WHAT THIS TASK INVOLVES – What you return must be an exact copy of the lines in the listing below between the line holding "destruct (JS.truthy_str url)" and the line holding "Lemma fold_flag (l", inclusive, and nothing more.

INFORMATION PROVIDED –

(** X14: Rotate steps in the editor on whole degrees.  When the selected
    item stores the whole number z in [[0, 360)], j steps of k leave it
    with (z + j * k) mod 360 and change nothing else about it; so steps
    that add up to whole turns -- the R key 24 times, the rotate button
    4 times -- bring it back to the rotation it had. *)
Theorem editor_full_turn (z k : Z) (n : nat) (m : Z) (st : State)
        (it : FurnitureItem) :
  selectedItem st = Some it ->
  whole (JS.or_zero (item_rotation it)) z -> (0 <= z < 360)%Z ->
  (0 <= k <= 2 ^ 52)%Z -> (Z.of_nat n * k = 360 * m)%Z ->
  (forall j : nat, exists it',
      selectedItem (Nat.iter j (rotateStep (inject_Z k)) st) = Some it' /\
      JS.or_zero (item_rotation it') == inject_Z ((z + Z.of_nat j * k) mod 360) /\
      item_id it' = item_id it /\ item_x it' = item_x it /\ item_y it' = item_y it /\
      item_width it' = item_width it /\ item_height it' = item_height it /\
      item_fill it' = item_fill it /\ item_name it' = item_name it) /\
  exists it',
    selectedItem (Nat.iter n (rotateStep (inject_Z k)) st) = Some it' /\
    JS.or_zero (item_rotation it') == JS.or_zero (item_rotation it).
Proof.
  intros Hit [Hz _] Hrange Hk Hturn.
  assert (Hsteps : forall j : nat, exists it',
      selectedItem (Nat.iter j (rotateStep (inject_Z k)) st) = Some it' /\
      JS.or_zero (item_rotation it') == inject_Z ((z + Z.of_nat j * k) mod 360) /\
      item_id it' = item_id it /\ item_x it' = item_x it /\ item_y it' = item_y it /\
      item_width it' = item_width it /\ item_height it' = item_height it /\
      item_fill it' = item_fill it /\ item_name it' = item_name it).
  { intros j.
    destruct (selectedItem_steps (inject_Z k) st it j Hit)
      as (it' & Hsel & Hrot & Hrest).
    exists it'. split; [exact Hsel |]. split; [| exact Hrest].
    rewrite Hrot. apply editor_steps_whole; [exact Hz | exact Hrange | lia]. }
  split; [exact Hsteps |].
  destruct (Hsteps n) as (it' & Hsel & Hrot & _).
  exists it'. split; [exact Hsel |].
  rewrite Hrot, Hz, Hturn. apply inject_Z_injective.
  rewrite Z.mul_comm, Z_mod_plus_full. apply Z.mod_small. exact Hrange.
Qed.

Lemma editor_full_turn_witness :
  exists it',
    selectedItem (Nat.iter 24 (rotateStep 15) (Sample.editor (Some 2%Z))) = Some it' /\
    JS.or_zero (item_rotation it') == JS.or_zero (item_rotation Sample.table).
Proof.
  apply (editor_full_turn 300 15 24 1 (Sample.editor (Some 2%Z)) Sample.table).
  - reflexivity.
  - split; [reflexivity | vm_compute; discriminate].
  - split; [vm_compute; discriminate | reflexivity].
  - split; vm_compute; discriminate.
  - reflexivity.
Defined.

End EditorTurns.

(** ** The preview pass, continued *)

Section PreviewMore.
Import Editor2D.

Variable numberToString : Q -> string.
Variable render : nat -> string -> string -> Q -> option string.

#[local] Abbreviation key' := (itemKey numberToString).
#[local] Abbreviation step' := (previewItem numberToString render).
#[local] Abbreviation create := (createTopDownImage numberToString render).
#[local] Abbreviation pass := (generatePreviews numberToString render).

Lemma cached_insert_cases m k k' v w :
  cached (<[k := v]> m) k' = Some w ->
  (k' = k /\ w = v) \/ cached m k' = Some w.
Proof.
  destruct (String.eqb_spec k k') as [<- | Hne].
  - unfold cached at 1. rewrite lookup_insert_eq.
    destruct (JS.truthy_str v); [| discriminate]. intros [= <-]. left. split; reflexivity.
  - rewrite cached_insert_ne by exact Hne. auto.
Qed.

(** What one iteration can do to the previews: nothing, or add the
    item's key, which had no preview. *)
Lemma previewItem_previews (p : Pass) (it : FurnitureItem) :
  (newPreviews (step' p it) = newPreviews p /\
   updatedPreviews (step' p it) = updatedPreviews p) \/
  (exists url, cached (newPreviews p) (key' it) = None /\
               JS.truthy_str url = true /\
               newPreviews (step' p it) = <[key' it := url]> (newPreviews p) /\
               updatedPreviews (step' p it) = true /\
               (cached (topDownImageCache (env p)) (key' it) = Some url \/
                exists n, render n (item_name it) (item_fill it)
                                 (JS.or_zero (item_rotation it)) = Some url)).
Proof.
  unfold previewItem.
  destruct (cached (newPreviews p) (key' it)) as [old |] eqn:Hc; [left; split; reflexivity |].
  unfold createTopDownImage.
  change (cacheKey numberToString (item_name it) (item_fill it)
                   (JS.or_zero (item_rotation it))) with (key' it).
  destruct (cached (topDownImageCache (env p)) (key' it)) as [hit |] eqn:Hhit.
  - rewrite (cached_truthy _ _ _ Hhit). right. exists hit.
    repeat split; [eapply cached_truthy; eauto | left; reflexivity].
  - destruct (render (length (renders (env p))) (item_name it) (item_fill it)
                     (JS.or_zero (item_rotation it))) as [url |] eqn:Hr;
      [| left; split; reflexivity].
    destruct (JS.truthy_str url) eqn:Ht; [| left; split; reflexivity].
    right. exists url. repeat split; [exact Ht | right; eauto].
Qed.

Lemma previewItem_keeps (p : Pass) (it : FurnitureItem) (k v : string) :
  cached (newPreviews p) k = Some v -> cached (newPreviews (step' p it)) k = Some v.
Proof.
  intros Hk.
  destruct (previewItem_previews p it) as [[-> _] | (url & Hc & _ & -> & _)];
    [exact Hk |].
  rewrite cached_insert_ne; [exact Hk |]. intros E. rewrite E in Hc. congruence.
Qed.

Lemma fold_keeps (l : list FurnitureItem) (p : Pass) (k v : string) :
  cached (newPreviews p) k = Some v ->
  cached (newPreviews (fold_left step' l p)) k = Some v.
Proof.
  revert p. induction l as [| it l IH]; intros p Hk; simpl; [exact Hk |].
  apply IH, previewItem_keeps, Hk.
Qed.

Lemma fold_flag (l : list FurnitureItem) (p : Pass) :
  updatedPreviews (fold_left step' l p) = true \/
  (newPreviews (fold_left step' l p) = newPreviews p /\
   updatedPreviews (fold_left step' l p) = updatedPreviews p).
Proof.
  revert p. induction l as [| it l IH]; intros p; simpl; [right; split; reflexivity |].
  destruct (IH (step' p it)) as [H | [H1 H2]]; [left; exact H |].
  destruct (previewItem_previews p it) as [[E1 E2] | (url & _ & _ & _ & E & _)].
  - right. split; congruence.
  - left. congruence.
Qed.

(** The previews the editor holds after a pass are those of the loop's
    last state. *)
Lemma pass_previews (st : State) (e : PreviewEnv) :
  modelPreviews (fst (pass st e))
  = newPreviews (fold_left step' (furniture st) (mkPass (modelPreviews st) false e)).
Proof.
  unfold generatePreviews. destruct (furniture st) as [| it l]; [reflexivity |].
  cbn [fst].
  destruct (fold_flag (it :: l) (mkPass (modelPreviews st) false e)) as [H | [H1 H2]].
  - rewrite H. reflexivity.
  - rewrite H2, H1. reflexivity.
Qed.

(** X21: A pass only ever adds previews: every preview held before is held,
    unchanged, after; and furniture, selection, room and notifications
    are untouched. *)
Theorem pass_keeps_previews (st : State) (e : PreviewEnv) (k v : string) :
  cached (modelPreviews st) k = Some v ->
  cached (modelPreviews (fst (pass st e))) k = Some v /\
  furniture (fst (pass st e)) = furniture st /\
  selectedId (fst (pass st e)) = selectedId st /\
  roomConfig (fst (pass st e)) = roomConfig st /\
  notifications (fst (pass st e)) = notifications st.
Proof.
  intros Hk. split.
  - rewrite pass_previews. apply fold_keeps. exact Hk.
  - unfold generatePreviews. destruct (furniture st) as [| it l] eqn:Hf.
    + cbn [fst]. rewrite ?Hf. repeat split.
    + cbn [fst]. destruct (updatedPreviews _);
        cbn [setModelPreviews furniture selectedId roomConfig notifications];
        rewrite ?Hf; repeat split.
Qed.

Lemma fold_complete (l : list FurnitureItem) (p : Pass) :
  (forall it, In it l -> renders_well numberToString render (key' it) [it]) ->
  forall it, In it l ->
             is_Some (cached (newPreviews (fold_left step' l p)) (key' it)).
Proof.
  revert p. induction l as [| a l IH]; intros p Hok it Hin; [destruct Hin |].
  simpl. destruct Hin as [<- | Hin].
  - destruct (previewItem_effect numberToString render p a (key' a))
      as (c1 & r1 & _ & _ & _ & Hcase).
    { intros _. apply (Hok a); [left; reflexivity | left; reflexivity | reflexivity]. }
    assert (Hs : is_Some (cached (newPreviews (step' p a)) (key' a))).
    { destruct (cached (newPreviews p) (key' a)); [apply Hcase |].
      rewrite String.eqb_refl in Hcase. apply Hcase. }
    destruct Hs as [v Hv]. exists v. apply fold_keeps, Hv.
  - apply IH; [| exact Hin]. intros it' Hin'. apply Hok. right. exact Hin'.
Qed.

(** X22: When rendering succeeds for every item, a pass leaves no item
    without a preview. *)
Theorem pass_completes_previews (st : State) (e : PreviewEnv) :
  (forall it, In it (furniture st) ->
              forall n, exists url,
                render n (item_name it) (item_fill it)
                       (JS.or_zero (item_rotation it)) = Some url /\
                JS.truthy_str url = true) ->
  forall it, In it (furniture st) ->
             is_Some (cached (modelPreviews (fst (pass st e))) (key' it)).
Proof.
  intros Hok it Hin. rewrite pass_previews. apply fold_complete; [| exact Hin].
  intros it' Hin' x [<- | []] _. apply Hok, Hin'.
Qed.

(** X23: Cache round trip: once [createTopDownImage] has returned a non-empty
    image, the next call for the same name, colour and rotation returns
    the same image without rendering and without changing the cache. *)
Theorem createTopDownImage_round_trip (e e1 : PreviewEnv) (name color : string)
        (rotation : Q) (url : string) :
  create e name color rotation = (e1, Some url) ->
  JS.truthy_str url = true ->
  create e1 name color rotation
  = (mkEnv (topDownImageCache e1)
           (calls e1 ++ [cacheKey numberToString name color rotation])
           (renders e1),
     Some url).
Proof.
  unfold createTopDownImage. intros H Ht.
  destruct (cached (topDownImageCache e) (cacheKey numberToString name color rotation))
    as [hit |] eqn:Hhit.
  - injection H as <- <-. simpl. rewrite Hhit. reflexivity.
  - destruct (render (length (renders e)) name color rotation) as [dataURL |];
      [| discriminate].
    injection H as <- <-. rewrite Ht. simpl.
    rewrite cached_insert_eq by exact Ht. reflexivity.
Qed.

EXERCISE RESPONSE –
    destruct (JS.truthy_str url) eqn:Ht; [| left; split; reflexivity].
    right. exists url. repeat split; [exact Ht | right; eauto].
Qed.

Lemma previewItem_keeps (p : Pass) (it : FurnitureItem) (k v : string) :
  cached (newPreviews p) k = Some v -> cached (newPreviews (step' p it)) k = Some v.
Proof.
  intros Hk.
  destruct (previewItem_previews p it) as [[-> _] | (url & Hc & _ & -> & _)];
    [exact Hk |].
  rewrite cached_insert_ne; [exact Hk |]. intros E. rewrite E in Hc. congruence.
Qed.

Lemma fold_keeps (l : list FurnitureItem) (p : Pass) (k v : string) :
  cached (newPreviews p) k = Some v ->
  cached (newPreviews (fold_left step' l p)) k = Some v.
Proof.
  revert p. induction l as [| it l IH]; intros p Hk; simpl; [exact Hk |].
  apply IH, previewItem_keeps, Hk.
Qed.

Lemma fold_flag (l : list FurnitureItem) (p : Pass) :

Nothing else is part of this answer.